# INFORMATION SHOWN:
+++

(* ===== verification/Pcit.v ===== *)
(** The keeper's off-chain Merkle engine for pre-cognitive intents
    (xcron-keeper-rs/src/pcit.rs). *)

From S2P Require Import Prelude Sdk Types.

(** [target_contract] is the 32-byte array as stored in the leaf. *)
Record PcitLeaf := MkPcitLeaf {
  target_contract : bytes;
  target_endpoint : string;
  target_args : list bytes;
  expected_token_out : string;
  min_return : N;
}.

(** [BigUint::to_bytes_be] of the num-bigint crate. *)
Class NumBigint := { to_bytes_be : N → bytes }.

(** [buf.extend_from_slice(len as u32 BE); buf.extend_from_slice(arg)] for each argument. *)
Definition extend_arg (buf arg : bytes) : bytes :=
  (buf ++ be_bytes 4 (N.of_nat (length arg) mod u32_mod)) ++ arg.

Definition top_encode `{NumBigint} (leaf : PcitLeaf) : bytes :=
  let buf := target_contract leaf in
  let buf := buf ++ string_bytes (target_endpoint leaf) in
  let buf := foldl extend_arg buf (target_args leaf) in
  let buf := buf ++ string_bytes (expected_token_out leaf) in
  if 0 <? min_return leaf then buf ++ to_bytes_be (min_return leaf) else buf.

(** [a <= b] on [u8; 32]: the lexicographic order of arrays. *)
Fixpoint array_leb (a b : bytes) : bool :=
  match a, b with
  | [], _ => true
  | _ :: _, [] => false
  | x :: a', y :: b' => if x =? y then array_leb a' b' else x <? y
  end.

Section code.
Context `{Sdk, NumBigint}.

Definition to_hash (leaf : PcitLeaf) : hash := sha256 (top_encode leaf).

Definition chain_input (current_hash sibling : bytes) : bytes :=
  if array_leb current_hash sibling then current_hash ++ sibling else sibling ++ current_hash.

Definition compute_chain_root (leaf_hash : hash) (siblings : list hash) : hash :=
  foldl (λ current_hash sibling, sha256 (chain_input current_hash sibling)) leaf_hash siblings.
End code.

(** ** A sample instance: minimal big-endian digits; [fuel] bounds their number. *)
Fixpoint be_digits (fuel : nat) (n : N) : bytes :=
  match fuel with
  | O => []
  | S fuel' => if n <? 256 then [n] else be_digits fuel' (n / 256) ++ [n mod 256]
  end.
Definition sample_bigint : NumBigint := {| to_bytes_be := λ n, be_digits (S (N.size_nat n)) n |}.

+++

# WHAT YOU NEED TO DO:
Take every line from the data that includes the word "then".

# WRITTEN SOLUTION:
  if 0 <? min_return leaf then buf ++ to_bytes_be (min_return leaf) else buf.
  | x :: a', y :: b' => if x =? y then array_leb a' b' else x <? y
  if array_leb current_hash sibling then current_hash ++ sibling else sibling ++ current_hash.
  | S fuel' => if n <? 256 then [n] else be_digits fuel' (n / 256) ++ [n mod 256]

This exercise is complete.